Geralmente, os bebês que nascem com ictiose arlequim morrem poucas semanas após o nascimento ou sobrevivem no máximo até os 3 anos de idade, isso porque como a pele apresenta diversas fissuras, a função protetora da pele é prejudicada, havendo maior chance de infecções recorrentes.
- The causes of harlequin ichthyosis are not yet fully understood.
- But blood parents are more likely to have such a baby.
- There is no cure for this disease.
- But there are treatment options that help relieve symptoms and increase a baby’s life expectancy.

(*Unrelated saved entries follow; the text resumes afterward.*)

(** ** Shifts *)

Lemma bitset_lsh_run m b p cells n :
  ready m b p cells -> is_size n ->
  bitset_lsh (Some b) n m =
    Some (BITSET_GOOD,
          if decide (n = 0) then m
          else if decide (n >= Z.of_nat (length cells))
               then with_cells m p (replicate (length cells) false)
               else with_cells m p (drop (Z.to_nat n) cells ++ replicate (Z.to_nat n) false)).
Proof.
  intros (Hs & Hp & Hl) Hn.
  set (L := Z.of_nat (length cells)) in *.
  unfold is_size in Hl, Hn. unfold bitset_lsh.
  erewrite bind_eq by (by eapply load_bits_eq). cbn [bits].
  destruct (decide (n = 0)) as [|Hn0]; [done|].
  erewrite bind_eq by (by eapply load_len_eq). cbn [len].
  destruct (decide (n >= L)) as [Hge|Hlt].
  - erewrite bind_eq by (eapply memset0_eq; [done | lia ..]).
    unfold ret. do 3 f_equal.
    change (Z.to_nat 0) with 0%nat. unfold L. rewrite Nat2Z.id.
    by apply splice_all.
  - assert (size_sub L n = L - n) as ->.
    { apply size_wrap_small. unfold is_size. lia. }
    erewrite bind_eq; cycle 1.
    { erewrite bind_eq by (eapply memmove_eq; [done | done | fold L; lia ..]).
      eapply memset0_eq; cbn [with_cells heap].
      - apply lookup_insert_eq.
      - lia. - lia.
      - len_solve. }
    unfold ret. do 2 f_equal. rewrite with_cells_twice. f_equal.
    change (Z.to_nat 0) with 0%nat.
    replace (Z.to_nat (L - n)) with (length cells - Z.to_nat n)%nat by lia.
    assert (Z.to_nat n < length cells)%nat by lia.
    rewrite splice_prefix, (take_all_drop cells) by lia.
    rewrite take_app_length' by len_solve.
    by rewrite (drop_ge (_ ++ _)), app_nil_r by len_solve.
Qed.

Lemma bitset_rsh_run m b p cells n :
  ready m b p cells -> is_size n ->
  bitset_rsh (Some b) n m =
    Some (BITSET_GOOD,
          if decide (n = 0) then m
          else if decide (n >= Z.of_nat (length cells))
               then with_cells m p (replicate (length cells) false)
               else with_cells m p
                      (replicate (Z.to_nat n) false ++
                       take (length cells - Z.to_nat n) cells)).
Proof.
  intros (Hs & Hp & Hl) Hn.
  set (L := Z.of_nat (length cells)) in *.
  unfold is_size in Hl, Hn. unfold bitset_rsh.
  erewrite bind_eq by (by eapply load_bits_eq). cbn [bits].
  destruct (decide (n = 0)) as [|Hn0]; [done|].
  erewrite bind_eq by (by eapply load_len_eq). cbn [len].
  destruct (decide (n >= L)) as [Hge|Hlt].
  - erewrite bind_eq by (eapply memset0_eq; [done | lia ..]).
    unfold ret. do 3 f_equal.
    change (Z.to_nat 0) with 0%nat. unfold L. rewrite Nat2Z.id.
    by apply splice_all.
  - assert (size_sub L n = L - n) as ->.
    { apply size_wrap_small. unfold is_size. lia. }
    erewrite bind_eq; cycle 1.
    { erewrite bind_eq by (eapply memmove_eq; [done | done | fold L; lia ..]).
      eapply memset0_eq; cbn [with_cells heap].
      - apply lookup_insert_eq.
      - lia. - lia.
      - len_solve. }
    unfold ret. do 2 f_equal. rewrite with_cells_twice. f_equal.
    change (Z.to_nat 0) with 0%nat.
    replace (Z.to_nat (L - n)) with (length cells - Z.to_nat n)%nat by lia.
    assert (Z.to_nat n < length cells)%nat by lia.
    rewrite splice_prefix, drop_0.
    rewrite (drop_ge cells (Z.to_nat n + _)), app_nil_r by lia.
    by rewrite drop_app_length' by len_solve.
Qed.

(** ** What the shifts do *)

(** C2. For an initialized bitset of length [len] and a shift amount [n],
    [bitset_lsh] and [bitset_rsh] return success.  With [n = 0] nothing
    changes; with [n >= len] every cell becomes false; otherwise the left
    shift moves the cells [n, len) down to [0, len - n) and clears the upper
    [n] cells, and the right shift moves the cells [0, len - n) up to
    [n, len) and clears the lower [n] cells. *)
Theorem bitset_shift_zero_fills m b p cells n :
  ready m b p cells -> is_size n ->
  (n = 0 ->
   bitset_lsh (Some b) n m = Some (BITSET_GOOD, m) /\
   bitset_rsh (Some b) n m = Some (BITSET_GOOD, m)) /\
  (Z.of_nat (length cells) <= n ->
   bitset_lsh (Some b) n m =
     Some (BITSET_GOOD, with_cells m p (replicate (length cells) false)) /\
   bitset_rsh (Some b) n m =
     Some (BITSET_GOOD, with_cells m p (replicate (length cells) false))) /\
  (0 < n < Z.of_nat (length cells) ->
   bitset_lsh (Some b) n m =
     Some (BITSET_GOOD,
           with_cells m p (drop (Z.to_nat n) cells ++ replicate (Z.to_nat n) false)) /\
   bitset_rsh (Some b) n m =
     Some (BITSET_GOOD,
           with_cells m p (replicate (Z.to_nat n) false ++
                           take (length cells - Z.to_nat n) cells))).
Proof.
  intros Hr Hn.
  rewrite (bitset_lsh_run m b p cells n), (bitset_rsh_run m b p cells n) by done.
  split; [|split].
  - intros ->. by rewrite decide_True by done.
  - intros Hge. destruct (decide (n = 0)) as [->|Hn0].
    + destruct cells; [|simpl in Hge; lia].
      destruct Hr as (_ & Hp & _). cbn [length replicate].
      by rewrite (with_cells_id m p []) by done.
    + by rewrite !decide_True by lia.
  - intros [Hpos Hlt]. by rewrite !decide_False by lia.
Qed.

(** ** What the rotations do *)

(** C1. For an initialized bitset of length [len] and a rotation amount [n],
    with [k = n mod len]: when [k = 0], [bitset_lrot] returns success and
    changes nothing; otherwise, when the scratch allocation succeeds, it
    returns success, the cells [k, len) slide down to [0, len - k), the cells
    [0, k) become the tail, and the new cells are a permutation of the old
    ones. *)
Theorem bitset_lrot_rotates m b p cells n :
  initialized m b p cells -> is_size n ->
  let k := Z.to_nat (n mod Z.of_nat (length cells)) in
  (k = 0%nat -> forall ok, bitset_lrot ok (Some b) n m = Some (BITSET_GOOD, m)) /\
  (k <> 0%nat ->
   exists cells',
     bitset_lrot true (Some b) n m = Some (BITSET_GOOD, with_cells m p cells') /\
     length cells' = length cells /\
     (forall i, (i < length cells - k)%nat -> cells' !! i = cells !! (k + i)%nat) /\
     (forall i, (i < k)%nat -> cells' !! (length cells - k + i)%nat = cells !! i) /\
     cells' ≡ₚ cells).
Proof.
  intros Hinit Hn k.
  assert (0 <= n mod Z.of_nat (length cells) < Z.of_nat (length cells)) as Hk.
  { apply Z.mod_pos_bound. apply Hinit. }
  split.
  - intros Hk0 ok. rewrite (bitset_lrot_run ok m b p cells n) by done.
    cbv zeta. rewrite decide_True by lia. done.
  - intros Hk0. exists (drop k cells ++ take k cells).
    rewrite (bitset_lrot_run true m b p cells n) by done.
    cbv zeta. rewrite decide_False by lia.
    assert (k < length cells)%nat by lia.
    split; [done|]. split; [len_solve|]. split; [|split].
    + intros i Hi. rewrite lookup_app_l by len_solve. apply lookup_drop.
    + intros i Hi. rewrite lookup_app_r by len_solve.
      rewrite length_drop. rewrite lookup_take_lt by lia. f_equal. lia.
    + rewrite Permutation_app_comm. by rewrite take_drop.
Qed.

(** C3. Rotating an initialized bitset left by [k] and then right by the same
    [k] restores the memory, whenever both calls succeed; and both calls do
    succeed when their scratch allocations do. *)
Theorem bitset_lrot_rrot_restores m b p cells k :
  initialized m b p cells -> is_size k ->
  (exists m1, bitset_lrot true (Some b) k m = Some (BITSET_GOOD, m1) /\
              bitset_rrot true (Some b) k m1 = Some (BITSET_GOOD, m)) /\
  (forall ok1 ok2 m1 m2,
     bitset_lrot ok1 (Some b) k m = Some (BITSET_GOOD, m1) ->
     bitset_rrot ok2 (Some b) k m1 = Some (BITSET_GOOD, m2) ->
     m2 = m).
Proof.
  intros Hinit Hk.
  set (L := Z.of_nat (length cells)).
  assert (0 <= k mod L < L) as Hr by (apply Z.mod_pos_bound; apply Hinit).
  set (cells1 := drop (Z.to_nat (k mod L)) cells ++ take (Z.to_nat (k mod L)) cells).
  assert (length cells1 = length cells) as Hlen1 by (unfold cells1; len_solve).
  assert (initialized (with_cells m p cells1) b p cells1) as Hinit1
    by (by eapply initialized_with_cells).
  assert (with_cells (with_cells m p cells1) p
            (drop (Z.to_nat (L - k mod L)) cells1 ++
             take (Z.to_nat (L - k mod L)) cells1) = m) as Hback.
  { rewrite with_cells_twice. apply with_cells_id.
    pose proof Hinit as [(_ & Hp & _) _]. rewrite Hp. f_equal. unfold cells1.
    rewrite drop_app_length', take_app_length' by len_solve.
    symmetry. apply take_drop. }
  split.
  - rewrite (bitset_lrot_run true m b p cells k) by done. cbv zeta. fold L.
    destruct (decide (k mod L = 0)) as [H0|H0].
    + exists m. split; [done|].
      rewrite (bitset_rrot_run true m b p cells k) by done.
      cbv zeta. fold L. by rewrite decide_True by done.
    + exists (with_cells m p cells1). split; [done|].
      rewrite (bitset_rrot_run true _ b p cells1 k) by done.
      cbv zeta. rewrite Hlen1. fold L. rewrite decide_False by done.
      by rewrite Hback.
  - intros ok1 ok2 m1 m2 H1 H2.
    rewrite (bitset_lrot_run ok1 m b p cells k) in H1 by done.
    cbv zeta in H1. fold L in H1.
    destruct (decide (k mod L = 0)) as [H0|H0].
    + injection H1 as <-.
      rewrite (bitset_rrot_run ok2 m b p cells k) in H2 by done.
      cbv zeta in H2. fold L in H2. rewrite decide_True in H2 by done. congruence.
    + destruct ok1; [|discriminate]. injection H1 as <-.
      rewrite (bitset_rrot_run ok2 _ b p cells1 k) in H2 by done.
      cbv zeta in H2. rewrite Hlen1 in H2. fold L in H2.
      rewrite decide_False in H2 by done.
      destruct ok2; [|discriminate]. injection H2 as <-. exact Hback.
Qed.

(** C4. When the scratch allocation of [bitset_lrot] or [bitset_rrot] fails,
    the call returns [BITSET_ALLOC_ERR] and the memory, hence every cell and
    the length of the bitset, is what it was.  The allocation is attempted
    when the buffer is non-null and [n mod len] is not zero. *)
Theorem bitset_rot_alloc_failure m b s p n :
  structs m !! b = Some s -> bits s = Some p ->
  len s <> 0 -> n mod len s <> 0 ->
  bitset_lrot false (Some b) n m = Some (BITSET_ALLOC_ERR, m) /\
  bitset_rrot false (Some b) n m = Some (BITSET_ALLOC_ERR, m).
Proof.
  intros Hs Hb Hl Hr. unfold bitset_lrot, bitset_rrot.
  split.
  all: erewrite bind_eq by (by eapply load_bits_eq); rewrite Hb.
  all: erewrite bind_eq by (by eapply load_len_eq).
  all: unfold size_rem; rewrite !decide_False by done.
  all: unfold bind at 1; unfold ret at 1; rewrite decide_False by done.
  all: unfold bind at 1; unfold ret at 1.
  all: reflexivity.
Qed.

The newborn with harlequin ichthyosis has the skin covered by a very thick, smooth and opaque plaque that can compromise various functions.The main characteristics of this disease are:
In addition, the thick layer of skin can cover the ears, not being visible, in addition to compromising the fingers and toes and the nasal pyramid. Thickened skin also makes it difficult for the baby to move, keeping him in a semi-flexed motion.
Because the protective function of the skin is compromised, it is recommended that this baby be referred to the neonatal intensive care unit (UCI Neo) for essential care to avoid complications. Understand how neonatal ICU works.

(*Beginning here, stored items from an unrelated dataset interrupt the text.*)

(** * genprompt: the component-props analyser (analyzeProps.js)

    A shallow embedding of [analyzeComponentProps] and of the functions it
    drives ([isForwardRef], [resolveImportSource], [isReactComponent],
    [extractPropsType], [extractForwardRefPropsType],
    [resolveTypeRecursively]), followed by the properties established
    about them.

    Modelling decisions.
    - The values the analyser builds are JavaScript strings, arrays and
      plain objects: [JsVal].  A plain object is the list of its own
      properties in the order in which JavaScript enumerates them, written
      through [obj_set]: array-index keys first and in numeric order, no
      own property for the key [__proto__].  The prototype itself is not
      part of [JsVal]: an assignment to [__proto__] replaces it when the
      value is an object, and the one place that would read it is the
      string conversion of l.166, which is described for objects that
      still have the prototype [{}] gave them.
    - ts-morph is an external collaborator.  The syntax it exposes
      (declarations, initializers, parameters, import symbols) is read-only
      data; the type queries ([getText], [isArray], [isObject],
      [getArrayElementType], [getProperties], a property symbol's
      [getType]) are the fields of a [Facade] record over opaque type
      handles, and each of them may throw.  Type graphs may therefore be
      cyclic or infinite.
    - The code calls methods that ts-morph's own objects do not all have.
      The embedding describes any collaborator that answers the calls the
      code makes, a test double included; what ts-morph's nodes, symbols
      and type nodes answer is fixed in the section on ts-morph as it is,
      and the properties say which of the two they are about.
    - [visited] is one JavaScript [Set] shared by every recursive call of a
      resolution: it is threaded as state, and what was added to it stays
      added, also when an exception unwinds.
    - [resolveTypeRecursively] recurses on fuel; that enough fuel always
      exists, namely one unit per level of depth still allowed, is proved in
      the section on termination.
    - Of utils.js the functions that compute are embedded as well:
      [compressContent] on UTF-16 code units, [parseConfig], [processFiles]
      and [summarizeComponentProps] over parameters for the file system,
      the glob, [path] and [JSON]. *)

From Stdlib Require Import ZArith Ascii String List Lia DecimalString.
From stdpp Require Import gmap strings list.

Diagnosis of harlequin ichthyosis can be made in the prenatal period by means of scans such as ultrasound, which always shows the open mouth, restriction of breathing movements, nasal disturbance, always fixed or scratched hands, or by amniotic fluid analysis or biopsy. can be achieved at 21 to 23 weeks gestation.
In addition, genetic counseling may be done to check the chances of the baby being born with this disease if parents or loved ones have the gene responsible for the disease. Genetic counseling is important for parents and family to understand the disease and care they should take.
Treatment of harlequin ichthyosis aims to reduce newborn discomfort, relieve symptoms, prevent infections and increase a baby’s life expectancy. Treatment should be done in the hospital, as cracks and peeling of the skin promote bacterial infection, which makes the disease even more severe and complicated.
Treatment includes doses of synthetic vitamin A twice daily to ensure cell renewal, reducing skin wounds and allowing for greater mobility. Body temperature should be monitored and skin hydrated. Water and glycerin or emollients are used alone or in combination with formulations containing urea or ammonia lactate, which should be applied 3 times a day. Understand how ichthyosis should be treated.
Harlequin ichthyosis has no cure, but the baby may receive treatment immediately after birth in the neonatal intensive care unit aimed at reducing their discomfort.
The goal of treatment is to control temperature and moisturize the skin. Doses of synthetic vitamin A are given and, in some cases, skin autograft surgeries may be performed. Despite the difficulty, after about 10 days, some babies have managed to be breastfed, but few babies reach the year of life.